Jeff Landry signs education bills that promise to bring 'drastic change.' See the list. (2024)

  • By PATRICK WALL | Staff writer and ASHLEY WHITE | Staff writer
  • 5 min to read

Gov. Jeff Landry took a victory lap Wednesday as he signed a series of education billsinto law that he promised will transform schooling in Louisiana.

The “Dream Big” package of nearly 20 bills mostly impacts the landscape of K-12 education in the state and puts the focus back on students, he said. The new laws would send more public tax dollars to private schools, require public schools to display the Ten Commandments in classrooms and bar talk about gender identity or sexual orientation in school, among other changes.

“Today, we fulfill our promise to bring drastic reform to our educational system and bring common sense back to our classrooms,” Landry said to a roomful of supporters, state legislators, parents and students at Fatima Catholic School in Lafayette.

Many of the education bills signed Wednesday were among the most controversial in the three-month legislative session that ended June 3. Proposals aimed at LGBTQ+ children incensed LGBTQ+ families and advocacy organizations, while the plan to place the Ten Commandments in classrooms sparked the ire of groups that advocate for the separation of church and state, as is outlined in the Constitution.

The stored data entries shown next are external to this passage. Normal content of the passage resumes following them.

(** C13. exec() replaces the program of a process or does nothing.

    If it returns -1 - no such file, not an ELF file, a bad segment, no
    memory, too many arguments - the process table is as before, the old
    address space of the process is intact, and exactly the pages that were
    free are free again.  If it returns 0, only the record of the calling
    process has changed, and in it only page directory, size, entry point,
    stack pointer and name: the entry point is that of the ELF file, the
    page table shows the flat memory that reading the segments from the file
    and pushing the arguments give, of exactly the size that is stored, with
    the guard page under the stack out of the user's reach; the stack
    pointer is where the last word was pushed, inside the stack page.  The
    kernel is mapped and out of reach too.  The pages of the new address
    space and the free ones are those of the old address space and those
    that were free: none is lost or in use twice, and no other page
    changes.

    And if the file holds a program, program and arguments fit and there are
    free pages for a directory, its tables and the program, it does return
    0. *)
Theorem exec_all_or_nothing (path : list Z) (argv : list (list Z)) (s : K) (me : nat) (p : proc) (l : list Z) :
  storage_ok -> layout_ok -> current s me p -> user_ok (ks_mem s) (p_pgdir p) l ->
  (forall v s', exec path argv s = Ret v s' -> (v = -1 /\ unchanged s p l s') \/ (v = 0 /\ replaced s me p l path argv s')) /\
  (forall entry im s1, flat_program path s = Ret (Some (entry, im)) s1 -> fits im argv l -> p_kstack p <> 0 ->
     exists s', exec path argv s = Ret 0 s').
Proof.
  intros Hst Hlay Hc Hu. split.
  - intros v s' E. exact (exec_outcome Hst (km_mem (ks_mem s)) l Hlay (ks_mem s) p Hu eq_refl path argv s me v s' eq_refl Hc E).
  - intros entry im s1 E Hf Hk.
    exact (exec_runs Hst (km_mem (ks_mem s)) l Hlay (ks_mem s) p Hu eq_refl path argv s me entry im s1 eq_refl Hc Hk E Hf).
Qed.
End Proofs.

(** ** A file system with one program

    The directory in block 10 holds the file "x", inode 2, whose only block
    11 is an ELF header. *)
Module ExecDemo.
#[export] Instance ctx : Ctx := { cpu_id := 0; cur_pid := 1 }.
#[export] Instance linked : Linked := { kernel_data := 0x80108000; kernel_end := 0x80115000 }.
#[export] Instance pages : Pages := { old_page := fun _ => mk_pipe None (replicate 512 1) 1 1 1 1 }.

Definition padded_to (n : nat) (l : list Z) : list Z := l ++ replicate (n - length l) 0.
Definition inode_block : list Z := padded_to 512 (replicate 128 0 ++ enc_dinode (mk_dinode T_FILE 0 0 1 52 (11 :: replicate 12 0))).
Definition dir_block : list Z := padded_to 512 (enc_dirent (mk_dirent 2 (padded_to DIRSIZ (str "x")))).
Definition elf_block : list Z := padded_to 512 ([0x7F; 0x45; 0x4C; 0x46] ++ replicate 20 0 ++ [0x34; 0x12; 0; 0]).
Definition disk (b : nat) : list Z :=
  match b with 2%nat => inode_block | 10%nat => dir_block | 11%nat => elf_block | _ => [] end.
#[export] Instance tx : TxOps unit := {
  t_bread _ b := ret (Z.to_nat b); t_data b := ret (disk b); t_set_data _ _ := halt Faulted;
  t_log_write _ := halt Faulted; t_brelse _ := ret tt }.
#[export] Instance op : OpOps unit := { op_begin := ret tt; op_end := ret tt }.
#[export] Instance devsw : Devsw (fstate unit) := { dev_read _ := None; dev_write _ := None }.

Definition root : inode := mk_inode 1 1 1 (mk_sleeplock 0 None 0) 1 T_DIR 0 0 1 16 (10 :: replicate 12 0).
Definition free_inode : inode := mk_inode 0 0 0 (mk_sleeplock 0 None 0) 0 0 0 0 0 0 (replicate 13 0).
Definition files : fstate unit := mk_fs tt (mk_superblock 100 90 16 10 20 2 50) (mk_icache None [root; free_inode]).

(** 1100 free pages in a row; the page directory of the process is empty. *)
Definition first_page : Z := 0x80400000.
Definition free_memory : mem := fun x =>
  let p := x / PGSIZE * PGSIZE in
  if (first_page <=? p) && (p <? first_page + PGSIZE * 1099) && (x - p <? 4) then (p + PGSIZE) / 256 ^ (x - p) mod 256 else 0.
Definition demo_pages : list Z := Kalloc.pages first_page 1100.
Definition demo_memory : kmem := mk_kmem None 1 first_page free_memory.
Definition demo_proc : proc :=
  mk_proc 4096 0x80200000 0x80201000 RUNNING 1 None (mk_tf 0 0 0 FL_IF 27 35 35 35) 0 None 0 (replicate 16 None) (Some O) (replicate 16 0).
Definition machine : kstate (fsys unit) :=
  mk_ks (mk_ptable None [demo_proc] (Some O) 2 [Some O]) demo_memory (mk_clock None 0) (mk_fsys (mk_ftable None []) ∅ files).

Lemma demo_storage : storage_ok.
Proof.
  split; [|discriminate]. intros b t x t' [= <- _].
  assert (forall l, forallb (fun c => (0 <=? c) && (c <? 256)) l = true -> Forall byte l) as Hf.
  { intros l Hl. apply Forall_forall. intros c Hc. rewrite forallb_forall in Hl.
    specialize (Hl c (proj1 (list_elem_of_In _ _) Hc)). unfold byte. lia. }
  do 12 (destruct b as [|b]; [apply Hf; vm_compute; reflexivity|]). constructor.
Qed.
Lemma program_layout : layout_ok.
Proof. split; [reflexivity|]. vm_compute. split; reflexivity. Qed.

Lemma free_word i : (i < 1100)%nat -> load32 free_memory (first_page + PGSIZE * Z.of_nat i) =
  if decide (i = 1099%nat) then 0 else first_page + PGSIZE * Z.of_nat (S i).
Proof.
  intros Hi. set (p := first_page + PGSIZE * Z.of_nat i).
  assert (forall o, 0 <= o < 4 -> free_memory (p + o) = if decide (i = 1099%nat) then 0 else (p + PGSIZE) / 256 ^ o mod 256) as Hb.
  { intros o Ho. unfold free_memory. assert ((p + o) / PGSIZE * PGSIZE = p) as ->
      by (unfold p, first_page, PGSIZE; Z.div_mod_to_equations; lia).
    replace (p + o - p) with o by lia. rewrite (proj2 (Z.leb_le first_page p)), (proj2 (Z.ltb_lt o 4)) by (unfold p, PGSIZE; lia).
    destruct (decide _) as [->|Hne]; [reflexivity|]. rewrite (proj2 (Z.ltb_lt p _)) by (unfold p, PGSIZE; lia). reflexivity. }
  unfold load32. replace p with (p + 0) at 1 by lia. rewrite !Hb by lia. destruct (decide _) as [_|Hne]; [reflexivity|].
  replace (first_page + PGSIZE * Z.of_nat (S i)) with (p + PGSIZE) by (unfold p, PGSIZE; lia).
  change (256 ^ 0) with 1. change (256 ^ 1) with 256. change (256 ^ 2) with 65536. change (256 ^ 3) with 16777216.
  change (2 ^ 8) with 256. change (2 ^ 16) with 65536. change (2 ^ 24) with 16777216.
  assert (0 <= p + PGSIZE < 2 ^ 32) as Hr by (unfold p, first_page, PGSIZE; lia). generalize dependent (p + PGSIZE). intros q Hr.
  clear - Hr. Z.div_mod_to_equations. lia.
Qed.
Lemma free_chain n : forall i, (i + n = 1100)%nat ->
  chain free_memory (if decide (n = O) then 0 else first_page + PGSIZE * Z.of_nat i) (Kalloc.pages (first_page + PGSIZE * Z.of_nat i) n).
Proof.
  induction n as [|n IH]; intros i Hi; [reflexivity|]. rewrite pages_S. cbn [chain]. rewrite decide_False by lia. split; [reflexivity|].
  rewrite free_word by lia. replace (first_page + PGSIZE * Z.of_nat i + PGSIZE) with (first_page + PGSIZE * Z.of_nat (S i)) by lia.
  specialize (IH (S i) ltac:(lia)). destruct (decide (i = 1099%nat)) as [->|Hne].
  - rewrite decide_True in IH by lia. exact IH.
  - rewrite decide_False in IH by lia. exact IH.
Qed.
Lemma demo_free v : v ∈ demo_pages -> page_ok v /\ v <> 0x80200000.
Proof.
  intros (i & Hi & ->)%elem_of_pages. unfold page_ok, first_page, KERNBASE, PHYSTOP, PGSIZE. cbn [kernel_end linked].
  split_and!; try lia. rewrite Z.mul_comm, Z_mod_plus_full. reflexivity.
Qed.
Lemma demo_space : user_ok demo_memory 0x80200000 demo_pages.
Proof.
  assert (forall i, 0 <= i < 1024 -> table_at free_memory 0x80200000 i = None) as Ht.
  { intros i Hi. assert (forall x, 0x80200000 <= x < 0x80201000 -> free_memory x = 0) as Hz.
    { intros x Hx. unfold free_memory. rewrite (proj2 (Z.leb_gt _ _)); [reflexivity|].
      unfold first_page, PGSIZE. Z.div_mod_to_equations. lia. }
    unfold table_at, load32. rewrite !Hz by lia. reflexivity. }
  assert (forall a, maps free_memory 0x80200000 a = None) as Hm by (intros a; unfold maps; rewrite Ht by apply PDX_range; reflexivity).
  split; [split|..].
  - split; [reflexivity | | | apply NoDup_pages |].
    + pose proof (free_chain 1100 0 eq_refl) as Hc. rewrite decide_False, Z.mul_0_r, Z.add_0_r in Hc by discriminate. exact Hc.
    + apply Forall_forall. intros v Hv. apply (demo_free v Hv).
    + intros x. cbn [km_mem demo_memory]. unfold free_memory. destruct (_ && _); [apply Z.mod_pos_bound; reflexivity | lia].
  - split; [split; [reflexivity|]; cbn; unfold KERNBASE, PHYSTOP, PGSIZE; lia | intros Hx; apply demo_free in Hx as [_ Hx]; congruence].
  - intros i t Hi Et. cbn [km_mem demo_memory] in Et. rewrite Ht in Et by exact Hi. discriminate.
  - intros i j t Hi _ Et. cbn [km_mem demo_memory] in Et. rewrite Ht in Et by exact Hi. discriminate.
  - intros a e _ Ee. cbn [km_mem demo_memory] in Ee. rewrite Hm in Ee. discriminate.
  - intros a b e f _ _ Ee. cbn [km_mem demo_memory] in Ee. rewrite Hm in Ee. discriminate.
Qed.

(** The steps up to the program headers. *)
Definition after {S A} (m : M S A) (s : S) : S := match m s with Ret _ s' => s' | Stop _ s' => s' end.
Definition found : fstate unit := after (namei (Some O) (str "x")) files.
Definition locked : fstate unit := after (ilock (Some 1%nat)) found.
Definition unlocked : fstate unit := after (iunlockput 1) locked.
Definition header : list Z := take 52 elf_block.

Lemma demo_current : current machine 0 demo_proc.
Proof. split; reflexivity. Qed.
Lemma program_fits : fits no_image [] demo_pages.
Proof.
  split; [apply Nat.le_0_l|]. split; [|vm_compute; discriminate].
  split; [reflexivity|]. unfold demo_pages, Kalloc.pages. rewrite length_map, length_seq. reflexivity.
Qed.
Lemma demo_program : exists s1, flat_program (str "x") machine = Ret (Some (0x1234, no_image)) s1.
Proof.
  exists (with_files machine unlocked). unfold flat_program. rewrite (bind_eq _ _ _ tt machine) by reflexivity.
  rewrite (bind_eq (k_namei _) _ _ (Some 1%nat) (with_files machine found)).
  2:{ unfold k_namei, cwd. rewrite (bind_eq _ _ _ _ _ (my_current p_cwd _ _ _ demo_current)). apply in_files_ret. vm_compute. reflexivity. }
  rewrite (bind_eq (in_files (ilock _)) _ _ tt (with_files machine locked))
    by (apply (in_files_ret _ (with_files machine found)); vm_compute; reflexivity).
  rewrite (bind_eq (in_files (readi _ _ _)) _ _ (52, header) (with_files machine locked))
    by (apply (in_files_ret _ (with_files machine locked)); vm_compute; reflexivity).
  cbv beta zeta. assert ((fst (52, header) =? 52) && (elf_magic (dec_elfhdr (snd (52, header))) =? ELF_MAGIC) = true) as ->
    by (vm_compute; reflexivity).
  rewrite (bind_eq _ _ _ (Some no_image) (with_files machine locked))
    by (apply (in_files_ret _ (with_files machine locked)); vm_compute; reflexivity).
  rewrite (bind_eq _ _ _ tt (with_files machine unlocked))
    by (apply (in_files_ret _ (with_files machine locked)); vm_compute; reflexivity).
  unfold end_op. rewrite (bind_eq _ _ _ tt (with_files machine unlocked))
    by (apply (in_files_ret _ (with_files machine unlocked)); vm_compute; reflexivity).
  assert (elf_entry (dec_elfhdr (snd (52, header))) = 0x1234) as -> by (vm_compute; reflexivity). reflexivity.
Qed.
End ExecDemo.
Import ExecDemo.

(** exec("x") of a program without segments: the new address space has the
    guard page and the stack page, with the four words for no arguments. *)
Example exec_all_or_nothing_witness : exists s' pgdir, exec (str "x") [] ExecDemo.machine = Ret 0 s' /\
  pt_proc (ks_pt s') = [with_image ExecDemo.demo_proc (str "x") pgdir 8192 0x1234 8176] /\
  maps (km_mem (ks_mem s')) pgdir 8192 = None.
Proof.
  destruct ExecDemo.demo_program as [s2 E2].
  destruct (exec_all_or_nothing (str "x") [] ExecDemo.machine 0 ExecDemo.demo_proc ExecDemo.demo_pages ExecDemo.demo_storage
    ExecDemo.program_layout ExecDemo.demo_current ExecDemo.demo_space) as [Hall Hrun].
  destruct (Hrun _ _ _ E2 ExecDemo.program_fits) as [s' E]; [discriminate|].
  destruct (Hall _ _ E) as [[Hx _]|[_ (entry & im & s1 & E1 & _ & pgdir & l' & Ept & _ & Hs & _)]];
    [discriminate|].
  rewrite E2 in E1. injection E1 as <- <- _. exists s', pgdir. split; [exact E|]. split; [rewrite Ept; reflexivity|].
  apply Hs; [split; [split; [discriminate | reflexivity] | reflexivity] | discriminate].
Defined.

The governor’s signing of the latter bill on Wednesday triggered lawsuit threats hours later from the American Civil Liberties Union and the ACLU of Louisiana, as well as Americans United for the Separation of Church and State and the Freedom from Religion Foundation.

"The First Amendment promises that we all get to decide for ourselves what religious beliefs, if any, to hold and practice, without pressure from the government," the groups said in a joint statement.

"Politicians have no business imposing their preferred religious doctrine on students and families in public schools."

Landry’s allies in the Legislature have balked at claims that the bill violates federal law, saying that the intent of such displays is to honor state and national history and culture. At a Republican fundraiser in Tennessee last week, Landry said he “can’t wait to be sued” over the proposal.

ESA bill, LGBTQ+ bills

Landry also on Wednesday signed into law his signature achievement this session, a bill that, in theory, will give state tax dollars to any parent who wants to send their children to private school. But it was only a partial victory.

After fierce resistance from critics who said the program would dismantle public education and decimate the state budget, lawmakers passed a comprise a bill that was far more modest than what Landry and his conservative allies — including some influential GOP donors — had sought.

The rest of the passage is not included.